Rebalance, Don’t Panic
When costs rise, the first instinct is often to make drastic, panicked cuts. This might mean abruptly stopping SIPs, ditching insurance premiums, or cutting off all discretionary spending. While this feels proactive, it can be counterproductive. Financial experts advise a calmer approach: rebalancing. Panic cuts are reactive and often unsustainable, leading to a quick rebound to old habits. Rebalancing, on the other hand, is a strategic review of your finances. It involves analysing your spending, identifying true essentials, and making thoughtful adjustments rather than across-the-board slashes. The goal is to create a durable spending plan that aligns with your long-term goals—like saving for a down payment or retirement—not just surviving the month.

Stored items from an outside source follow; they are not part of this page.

(* ===== verification/GitDiff.v ===== *)
(** * The git diff source ([crates/sources/src/git/diff.rs])

    Capped records, byte and chunk caps ([git/mod.rs]), the iterator over the
    added lines of [git diff -U0], and the untracked files that follow them.
    What the child processes print, their exit status and the file system are
    parameters; the set-up that spawns the children is not modelled. *)

From Stdlib Require Import ZifyBool.
From S2P Require Import Prelude Utf8 SourceSkip Excludes TextDecode GitDiffParser.

(** ** Capped records *)

(** What one [fill_buf] of the reader gives: the data of one read, an
    interrupted call or an error.  After the last one the stream is at its end. *)
Inductive fill := Data (available : bytes) | Interrupted | Failed (errno : Z).

Record CappedRecord := mkCapped { cr_consumed : Z; cr_content : Z }.

Definition keep_capped (max : Z) (buf taken : bytes) : bytes :=
  if zlen buf <? max then buf ++ take (Z.to_nat (Z.min (zlen taken) (max - zlen buf))) taken else buf.

(** [consume]: what is left of a buffer is given again. *)
Definition unread (rest : bytes) (reader : list fill) : list fill :=
  if bool_decide (rest = []) then reader else Data rest :: reader.

Fixpoint read_record_loop (max delimiter : Z) (reader : list fill) (buf : bytes) (consumed : Z) :
    list fill * bytes * result CappedRecord Z :=
  match reader with
  | [] => ([], buf, Ok (mkCapped consumed consumed))
  | Interrupted :: reader' => read_record_loop max delimiter reader' buf consumed
  | Failed errno :: reader' => (reader', buf, Err errno)
  | Data available :: reader' =>
      if bool_decide (available = []) then (reader', buf, Ok (mkCapped consumed consumed))
      else
        match find_sub [delimiter] available with
        | Some i =>
            let taken := take (i + 1) available in
            (unread (drop (i + 1) available) reader', keep_capped max buf taken,
             Ok (mkCapped (consumed + zlen taken) (consumed + zlen taken - 1)))
        | None =>
            read_record_loop max delimiter reader' (keep_capped max buf available) (consumed + zlen available)
        end
  end.

Definition read_capped_record (reader : list fill) (max delimiter : Z) := read_record_loop max delimiter reader [] 0.
Definition read_capped_line (reader : list fill) (max : Z) := read_capped_record reader max 10.

(** ** Limits *)

Record SourceLimits := mkLimits {
  git_line_bytes : Z; git_total_bytes : Z; git_chunk_count : Z; git_blob_bytes : Z }.

Definition git_blob_bytes_limit_usize (limits : SourceLimits) : Z :=
  if git_blob_bytes limits <=? usize_max then git_blob_bytes limits else usize_max.

Inductive GitHistoryCap := TotalBytes (total cap : Z) | Chunks (count cap : Z).

Definition git_history_cap_status (total_bytes chunk_count : Z) (limits : SourceLimits) : option GitHistoryCap :=
  if git_total_bytes limits <=? total_bytes then Some (TotalBytes total_bytes (git_total_bytes limits))
  else if git_chunk_count limits <=? chunk_count then Some (Chunks chunk_count (git_chunk_count limits))
  else None.

(** The counters of a stream and the skip events it recorded. *)
Record tally := mkTally {
  total_bytes : Z; chunk_count : Z; aggregate_cap_reported : bool; skips : list SourceSkipEvent }.

Definition skip (e : SourceSkipEvent) (t : tally) : tally :=
  mkTally (total_bytes t) (chunk_count t) (aggregate_cap_reported t) (skips t ++ [e]).

Definition record_git_cap_once (cap : GitHistoryCap) (t : tally) (source_name remaining_description : str) :
    tally * option SourceError :=
  if aggregate_cap_reported t then (t, None)
  else
    let t := skip SourceTruncated (mkTally (total_bytes t) (chunk_count t) true (skips t)) in
    (t, Some (match cap with
              | TotalBytes total cap => ErrCoverage $"git" $"history" source_name true total cap remaining_description
              | Chunks count cap => ErrCoverage $"git" $"history" source_name false count cap remaining_description
              end)).

Definition git_output_line_truncated_error (t : tally) (source_name line_kind : str) (cap consumed : Z) :
    tally * SourceError :=
  (skip SourceTruncated t, ErrOther (LineTruncated source_name line_kind cap consumed)).

Definition drain_trimmed_hunk (buffer : bytes) : bytes * option str :=
  let trimmed := trim (from_utf8_lossy buffer) in
  if bool_decide (trimmed = []) then ([], None) else ([], Some trimmed).

(** ** Chunks *)

(** [Chunk] of [crates/core/src/source.rs], with the fields the git sources set. *)
Record GitChunk := mkGitChunk {
  ck_data : str; ck_base_line : Z; ck_source_type : str; ck_path : str;
  ck_commit : str; ck_author : str; ck_date : str; ck_size_bytes : option Z }.

Record CommitMetadata := mkCommit { cm_commit : str; cm_author : str; cm_date : str }.

Definition count_chunk (content : str) (t : tally) : tally :=
  mkTally (saturating_add usize_max (total_bytes t) (str_len content))
    (saturating_add usize_max (chunk_count t) 1) (aggregate_cap_reported t) (skips t).

Definition make_git_diff_chunk (content : str) (base_line : Z) (path : str) (m : CommitMetadata) (t : tally) :
    tally * GitChunk :=
  (count_chunk content t,
   mkGitChunk content base_line $"git-diff" path (cm_commit m) (cm_author m) (cm_date m) None).

Definition row : Type := result GitChunk SourceError.

(** ** Untracked files *)

(** What waiting for a child gives: its status with the excerpt of its standard
    error, or a failed [wait]. *)
Inductive child_exit := ExitSuccess | ExitFailure (stderr : str) | WaitFailed (errno : Z).

Definition wait_for_git_child (child : child_exit) (label operation : str) : result () SourceError :=
  match child with
  | ExitSuccess => Ok ()
  | ExitFailure stderr => Err (ErrGit (ChildFailed label operation (trim stderr)))
  | WaitFailed errno => Err (ErrIo errno)
  end.

(** The environment: exit of the [git diff] child; output (or failed spawn) and
    exit of [git ls-files]; the metadata of a path (regular file, length) and
    what reading at most so many bytes of it gives. *)
Class GitWorld := {
  diff_exit : child_exit;
  ls_files : result (list (result bytes Z)) Z;
  ls_exit : child_exit;
  symlink_metadata : str -> result (bool * Z) Z;
  read_limited : str -> Z -> result bytes Z;
  exclude_rules : DefaultExcludeRules }.

Section world.
Context `{GitWorld} (limits : SourceLimits) (respect_default_excludes : bool) (m : CommitMetadata).

Definition is_default_excluded_path (path : str) : bool := is_default_excluded exclude_rules path.

Record ls_scan := mkScan {
  ls_raw_paths : list bytes; ls_path_buf : bytes; ls_overlong : bool; ls_saw_overlong : bool }.

Definition ls_byte (s : ls_scan) (byte : Z) : ls_scan :=
  if byte =? 0 then
    let raw := if negb (bool_decide (ls_path_buf s = [])) && negb (ls_overlong s)
               then ls_raw_paths s ++ [ls_path_buf s] else ls_raw_paths s in
    mkScan raw [] false (ls_saw_overlong s || ls_overlong s)
  else if zlen (ls_path_buf s) <? git_line_bytes limits
  then mkScan (ls_raw_paths s) (ls_path_buf s ++ [byte]) (ls_overlong s) (ls_saw_overlong s)
  else mkScan (ls_raw_paths s) (ls_path_buf s) true true.

Fixpoint ls_reads (s : ls_scan) (reads : list (result bytes Z)) : result ls_scan SourceError :=
  match reads with
  | [] => Ok s
  | Err errno :: _ => Err (ErrIo errno)
  | Ok data :: rest => if bool_decide (data = []) then Ok s else ls_reads (foldl ls_byte s data) rest
  end.

Definition validate_untracked_relative_path (path : str) : result () SourceError :=
  if starts_with [47] path then Err (ErrGit UntrackedAbsolute)
  else if existsb (fun c => match c with ParentDir | RootDir => true | _ => false end) (path_components path)
  then Err (ErrGit UntrackedUnsafe)
  else Ok ().

Fixpoint decode_paths (raw_paths : list bytes) : result (list str) SourceError :=
  match raw_paths with
  | [] => Ok []
  | raw :: rest =>
      match from_utf8 raw with
      | None => Err (ErrGit UntrackedNotUtf8)
      | Some rel =>
          let? _ := validate_untracked_relative_path rel in
          let? paths := decode_paths rest in
          Ok (rel :: paths)
      end
  end.

Definition list_untracked_worktree_paths (t : tally) : tally * result (list str) SourceError :=
  let wait := wait_for_git_child ls_exit $"git ls-files --others" $"enumerating untracked paths" in
  match (match ls_files with Err errno => Err (ErrIo errno) | Ok reads => ls_reads (mkScan [] [] false false) reads end) with
  | Err e => (t, Err e)
  | Ok s =>
      let overlong := (negb (bool_decide (ls_path_buf s = [])) && ls_overlong s) || ls_saw_overlong s in
      if overlong then
        (skip SourceTruncated t,
         let? _ := wait in Err (ErrGit (UntrackedOverlong (git_line_bytes limits))))
      else
        let raw := if bool_decide (ls_path_buf s = []) then ls_raw_paths s else ls_raw_paths s ++ [ls_path_buf s] in
        (t, let? _ := wait in decode_paths raw)
  end.

(** [read_to_cap]: one byte more than the cap is asked for. *)
Definition read_to_cap (rel : str) (cap : Z) : result (bytes * bool) Z :=
  match read_limited rel (saturating_add u64_max cap 1) with
  | Err errno => Err errno
  | Ok bs => Ok (take (Z.to_nat cap) bs, cap <? zlen bs)
  end.

Definition read_untracked_worktree_chunk (rel : str) (t : tally) : tally * result (option GitChunk) SourceError :=
  match validate_untracked_relative_path rel with
  | Err e => (t, Err e)
  | Ok _ =>
      match symlink_metadata rel with
      | Err errno => (t, Err (ErrIo errno))
      | Ok (is_file, len) =>
          if negb is_file then (skip Unreadable t, Err (ErrGit (UntrackedNotRegular rel)))
          else if git_blob_bytes limits <? len
          then (skip OverMaxSize t, Err (ErrGit (UntrackedTooLarge rel len (git_blob_bytes limits))))
          else
            match read_to_cap rel (git_blob_bytes limits) with
            | Err errno => (t, Err (ErrIo errno))
            | Ok (bs, true) => (skip OverMaxSize t, Err (ErrGit (UntrackedGrew rel)))
            | Ok (bs, false) =>
                match decode_text_file bs with
                | None => (skip Binary t, Err (ErrGit (UntrackedBinary rel)))
                | Some text =>
                    if bool_decide (trim text = []) then (t, Ok None)
                    else (t, Ok (Some (mkGitChunk text 0 $"git-diff" rel (cm_commit m) (cm_author m) (cm_date m) (Some len))))
                end
            end
      end
  end.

Master the Art of Tracking Essentials
The first step to rebalancing is knowing exactly where your money goes. This means tracking your expenses to separate 'needs' from 'wants'. Needs are your non-negotiable costs: rent or EMI, utilities, groceries, and transport for work. Wants are everything else: dining out, subscriptions you barely use, impulse shopping, and entertainment. Use a budgeting app or a simple spreadsheet to categorise your spending for a month. You’ll likely find surprises in your 'wants' category. The popular 50/30/20 rule can be a useful guide: 50% of your income for needs, 30% for wants, and 20% for savings and investments. During high inflation, you may need to adjust these ratios, perhaps shifting some of the 'wants' allocation to cover rising 'needs'.

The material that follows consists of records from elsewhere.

(* ===== verification/GitDiffRender.v ===== *)
(** * What a diff yields ([crates/sources/src/git/diff.rs])

    The diffs that [git diff -U0] prints, as data, and the rows the git diff
    source produces for them: one chunk per hunk, at the hunk's own line. *)

From Stdlib Require Import ZifyBool.
From S2P Require Import Prelude Utf8 SourceSkip Excludes GitDiffParser GitDiff.

(** ** Printed diffs *)

(** [@@ before +start count @@ section], the deleted and added lines, and the
    marks of a missing final newline. *)
Record hunk := mkHunk {
  h_before : bytes; h_start : bytes; h_count : bytes; h_section : bytes;
  h_deleted : list bytes; h_old_mark : bool; h_added : list bytes; h_new_mark : bool }.

(** The text after [diff --git], the extended header lines, the old name, the
    new path and how it is written. *)
Record file_diff := mkFile {
  f_git : bytes; f_extended : list bytes; f_old : bytes;
  f_parts : list str; f_quoted : bool; f_tab : bytes; f_hunks : list hunk }.

Definition no_newline_mark : bytes := 92 :: $" No newline at end of file".
Definition mark_lines (b : bool) : list bytes := if b then [no_newline_mark] else [].

Definition hunk_header (h : hunk) : bytes :=
  $"@@" ++ h_before h ++ 43 :: h_start h ++ (h_count h ++ $" @@" ++ h_section h).

Definition render_hunk (h : hunk) : list bytes :=
  hunk_header h :: map (cons 45) (h_deleted h) ++ mark_lines (h_old_mark h) ++
  map (cons 43) (h_added h) ++ mark_lines (h_new_mark h).

Definition new_path (f : file_diff) : str := join_slash (f_parts f).

Definition plus_header (f : file_diff) : bytes :=
  if f_quoted f then $"+++ " ++ [34] ++ $"b/" ++ git_quote (as_bytes (new_path f)) ++ [34]
  else $"+++ b/" ++ as_bytes (new_path f) ++ f_tab f.

Definition render_file (f : file_diff) : list bytes :=
  ($"diff --git " ++ f_git f) :: f_extended f ++ [ $"--- " ++ f_old f; plus_header f] ++
  concat (map render_hunk (f_hunks f)).

(** An entry of a diff: a file with a new path and hunks, a file that is gone, a
    binary file, and what has header lines only: a changed mode, a pure rename, an
    empty file. *)
Inductive entry :=
| Changed (f : file_diff)
| Removed (git : bytes) (extended : list bytes) (old : bytes) (hunks : list hunk)
| BinaryEntry (git : bytes) (extended : list bytes) (text : bytes)
| HeaderOnly (git : bytes) (extended : list bytes).

Definition render_entry (e : entry) : list bytes :=
  match e with
  | Changed f => render_file f
  | Removed git extended old hunks =>
      ($"diff --git " ++ git) :: extended ++ [ $"--- " ++ old; $"+++ /dev/null"] ++ concat (map render_hunk hunks)
  | BinaryEntry git extended text => ($"diff --git " ++ git) :: extended ++ [ $"Binary files " ++ text]
  | HeaderOnly git extended => ($"diff --git " ++ git) :: extended
  end.

Definition render_diff (es : list entry) : list bytes := concat (map render_entry es).

(** ** What is expected of them *)

Definition hunk_start (h : hunk) : Z := decimal_value (h_start h).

Identify Smart Cuts and Avoid 'Lifestyle Drift'
Once you know your spending patterns, you can make informed cuts. Start with the low-hanging fruit. Are you subscribed to multiple streaming services? Do you order food online more often than you cook? These convenience-driven expenses add up. Reducing their frequency, rather than eliminating them entirely, can free up significant cash. This is also a crucial time to guard against 'lifestyle drift'—the tendency to increase spending as your income grows. If you’ve managed to create some breathing room in your budget through smart cuts, the temptation is to immediately fill it with new spending. Instead, channel these savings directly into an emergency fund or increase your investment contributions. An emergency fund covering 3-6 months of essential living expenses is a critical buffer against financial shocks, preventing you from falling into debt when unexpected costs arise.